In 1988, after drifting through several work groups, Bloor met and became a pupil of Rina Hands. Rina was a one-time associate of J. G. Bennett, a student of Peter Ouspensky’s, and later, a pupil of George Gurdjieff. Following Gurdjieff’s death, she remained part of J. G. Bennett’s group for a while. Subsequently, she formed groups both in London, where she lived and in Bradford in the North of England – initially in conjunction with Madame Nott. She was both an accomplished movements teacher and an inspirational group leader. She died in 1994 and is buried next to Jane Heap in a cemetery in North London.
Bloor leads a Group in Austin, Texas. Aside from the usual movements and Work activities, the group specializes in the study of Gurdjieff’s writings and the study of Objective Science, as articulated by Ouspensky in In Search of The Miraculous, and by Gurdjieff in The Tales.

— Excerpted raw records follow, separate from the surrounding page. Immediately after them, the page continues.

(** C8: [is_longform] answers [True] exactly when the duration parses to at
    least 180 seconds, and [False] exactly when it parses to less; a
    duration of 180 seconds ([PT3M]) qualifies, one of 179 seconds
    ([PT2M59S]) does not. *)
Theorem is_longform_threshold (env : Env) (iso_duration : JSON) :
  (is_longform env iso_duration = Ok true <->
   exists d, parse_duration env iso_duration = Parsed d
             /\ 180 * 1000000 <= td_us d)
  /\ (is_longform env iso_duration = Ok false <->
      exists d, parse_duration env iso_duration = Parsed d
                /\ td_us d < 180 * 1000000)
  /\ is_longform Standin.env (JStr "PT3M") = Ok true
  /\ is_longform Standin.env (JStr "PT2M59S") = Ok false.
Proof.
  assert (Hiff : forall b : bool,
    is_longform env iso_duration = Ok b <->
    exists d, parse_duration env iso_duration = Parsed d
              /\ (180 * 1000000 <=? td_us d) = b).
  { intros b. split.
    - intros H. destruct (parse_duration env iso_duration) as [d | e] eqn:Hp.
      + rewrite (is_longform_parsed env _ d Hp) in H. inversion H.
        exists d. split; reflexivity.
      + rewrite (is_longform_unparsed env _ e Hp) in H. discriminate.
    - intros (d & Hp & Hb). rewrite (is_longform_parsed env _ d Hp).
      now rewrite Hb. }
  split; [split|split; [split|split; reflexivity]].
  - intros H. apply Hiff in H. destruct H as (d & Hp & Hb).
    exists d. split; [assumption|]. now apply Z.leb_le.
  - intros (d & Hp & Hb). apply Hiff. exists d. split; [assumption|].
    now apply Z.leb_le.
  - intros H. apply Hiff in H. destruct H as (d & Hp & Hb).
    exists d. split; [assumption|]. now apply Z.leb_gt.
  - intros (d & Hp & Hb). apply Hiff. exists d. split; [assumption|].
    now apply Z.leb_gt.
Qed.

He has written several books about The Work, including:
To Fathom The Gist Volume I: Approaches to the Writings of G I Gurdjieff
To Fathom The Gist Volume II: The Arch-Absurd
The Searchable Index to G. I. Gurdjieff’s Beelzebub’s Tales to His Grandson
Robert A. Schmidt, Ph.D., currently serves as spiritual director of Tayu Meditation Center. Without any conscious sense of searching for such a person, and certainly without any understanding of the role, Rob Schmidt met his spiritual teacher Robert Daniel Ennis “by accident” on the same city block where Rob had been conceived a quarter century earlier. Over the next twenty years after that meeting, Rob undertook to responsibly act interiorly and exteriorly as an apprentice, and later journeyman practitioner. Along the way, he experienced careers as a blue collar worker in the printing industry and as a university researcher and lecturer in anthropological archaeology. Now more than forty years after his initiation, Rob operates a spiritual/religious bookstore in northern California, and maintains his commitment to expand, extend and elaborate his own understanding and demonstration of the Work that Mr. Ennis opened for him.

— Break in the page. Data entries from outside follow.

(** * Circadian lending ML services: a shallow embedding

    The development follows the Python sources of [ml-services]:

    - [api/ml_server.py]: the rate arithmetic of [calculate_circadian_rate],
      [MLPredictor.load_models], [MLPredictor.predict_chronotype],
      [MLPredictor.create_engineered_features];
    - [models/pattern_recognizer.py]: [ChronotypeClassifier.load_data],
      [extract_autoencoder_features], [create_time_based_features] and
      [prepare_data] up to the combined features;
    - [models/circadian_autoencoder.py]: [encode_patterns] and the cleaning
      step of [load_training_data];
    - [data-generation/van_der_pol_generator.py]: [ChronotypeGenerator],
      [generate_circadian_oscillation], [generate_population_data];
    - [data-generation/synthetic_user_patterns.py]: [BehavioralPatternEnhancer],
      [enhance_population_data], [create_ml_features] up to the conversion
      to arrays.

    Conventions.  Python [int] is [Z].  Python exceptions are the [Raise] branch
    of [Result], carrying the name of the exception class.  The feature
    engineer works on binary64 numbers ([PrimFloat]), since its results are
    compared bit for bit.  The generator and the perturbations are read over
    exact rationals ([Q]): their properties are about lengths, indices and
    ranges, and the transcendental functions and the ODE integrator they call
    are parameters.  Random draws come from an explicit [RandomSource] that is
    read through a counter. *)

From Stdlib Require Import ZArith QArith Qround Qabs Lia Lqa Bool List String.
From Stdlib Require Import Floats.PrimFloat Floats.SpecFloat Floats.FloatOps.
From Stdlib Require Uint63.
From stdpp Require Import base option list gmap.

Import ListNotations.
Local Close Scope Q_scope.
Local Open Scope Z_scope.

(** ** Python results and exceptions *)

Inductive Result (A : Type) : Type :=
| Ok (a : A)
| Raise (cls : string).
Arguments Ok {A} a.
Arguments Raise {A} cls.

Definition is_ok {A} (r : Result A) : bool :=
  match r with Ok _ => true | Raise _ => false end.

(** [dict.get(key, default)] *)
Definition dict_get `{Countable K} {V} (d : gmap K V) (key : K) (dflt : V) : V :=
  default dflt (d !! key).

(** ** RateAdjustmentEngine: api/ml_server.py, calculate_circadian_rate *)

Module RateAdjustment.

(** The dictionary returned by [MLPredictor.predict_chronotype], with the
    keys the route reads.  [confidence] is a number the route only copies,
    so its type is left open. *)
Record ChronotypeResult (C : Type) : Type := {
  cr_success : option bool;          (* 'success', when present *)
  cr_chronotype : Z;                 (* 'chronotype' *)
  cr_chronotype_name : option string;(* 'chronotype_name', when present *)
  cr_confidence : option C           (* 'confidence', when present *)
}.
Arguments cr_success {C}.
Arguments cr_chronotype {C}.
Arguments cr_chronotype_name {C}.
Arguments cr_confidence {C}.

(** The JSON body of the answer. *)
Record RateResponse (C : Type) : Type := {
  adjusted_rate : Z;
  base_rate : Z;
  chronotype : Z;
  chronotype_name : string;
  confidence : C;
  hourly_multiplier : Z;
  behavior_multiplier : Z;
  current_hour : Z
}.
Arguments adjusted_rate {C}.
Arguments base_rate {C}.
Arguments chronotype {C}.
Arguments chronotype_name {C}.
Arguments confidence {C}.
Arguments hourly_multiplier {C}.
Arguments behavior_multiplier {C}.
Arguments current_hour {C}.

Definition hourly_multipliers : gmap Z Z :=
  list_to_map
    [ (2, 8500); (3, 8500); (4, 8500); (5, 8500); (6, 8500);
      (9, 11000); (10, 11000); (11, 11000); (12, 11000); (13, 11000);
      (14, 11000); (15, 11000); (16, 11000); (17, 11000);
      (22, 9000); (23, 9000); (0, 9000); (1, 9000) ].

Definition chronotype_adjustments : gmap Z Z :=
  list_to_map [ (0, 9500); (1, 10000); (2, 10500) ].

Section Route.
Context {C : Type}.
(** The literal [0.5] the route reports when the prediction failed. *)
Variable half : C.

(** Lines 203-244 of the route, after the request fields were read. *)
Definition calculate_circadian_rate
    (base_rate current_hour : Z) (chronotype_result : ChronotypeResult C)
    : RateResponse C :=
  let '(chronotype, confidence) :=
    if negb (default false (cr_success chronotype_result)) then (1, half)
    else (cr_chronotype chronotype_result,
          default half (cr_confidence chronotype_result)) in
  let hourly_multiplier := dict_get hourly_multipliers current_hour 10000 in
  let behavior_multiplier := dict_get chronotype_adjustments chronotype 10000 in
  let adjusted_rate :=
    (base_rate * hourly_multiplier * behavior_multiplier) / (10000 * 10000) in
  {| adjusted_rate := adjusted_rate;
     base_rate := base_rate;
     chronotype := chronotype;
     chronotype_name :=
       default "Intermediate"%string (cr_chronotype_name chronotype_result);
     confidence := confidence;
     hourly_multiplier := hourly_multiplier;
     behavior_multiplier := behavior_multiplier;
     current_hour := current_hour |}.

(** A successful prediction with the given label and confidence. *)
Definition prediction (label : Z) (c : C) : ChronotypeResult C :=
  {| cr_success := Some true; cr_chronotype := label;
     cr_chronotype_name := None; cr_confidence := Some c |}.

(** [adjustRate(baseRate, hour, label, confidence)]: the rate the route
    answers for a prediction [label] made with confidence [c]. *)
Definition adjustRate (baseRate hour label : Z) (c : C) : Z :=
  adjusted_rate (calculate_circadian_rate baseRate hour (prediction label c)).
End Route.

(** The two multiplier tables as the specification words them. *)
Definition H (hour : Z) : Z :=
  if (2 <=? hour) && (hour <=? 6) then 8500
  else if ((9 <=? hour) && (hour <=? 13)) || ((14 <=? hour) && (hour <=? 17)) then 11000
  else if (hour =? 22) || (hour =? 23) || (hour =? 0) || (hour =? 1) then 9000
  else 10000.

Definition Cmul (label : Z) : Z :=
  if label =? 0 then 9500 else if label =? 1 then 10000
  else if label =? 2 then 10500 else 10000.

End RateAdjustment.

Stuart Goodnick, co-founder of the Mystical Positivist podcast and blog, has been a practitioner of Tayu Meditation since 1985 and a Tayu Meditation instructor since 1993. He holds degrees in Physics from Caltech and UCSC, and has been an engineering manager in the industrial motion control and software security industries since 1989. Stuart has also been a student of the shakuhachi (Japanese Bamboo flute) under Master Masayuki Koga since 1996. In recent years Stuart has been applying the principles of spiritual practice and transformation in daily life as a senior executive in both Silicon Valley start-ups and global industrial manufacturers. He co-founded Many Rivers Books & Tea with Robert Schmidt and Jim Wilson in Sebastopol in 2002. A frequent writer and speaker on spiritual topics, Stuart maintains that rationality is no way the antithesis of deep mystical experience, but is in fact a necessary ally.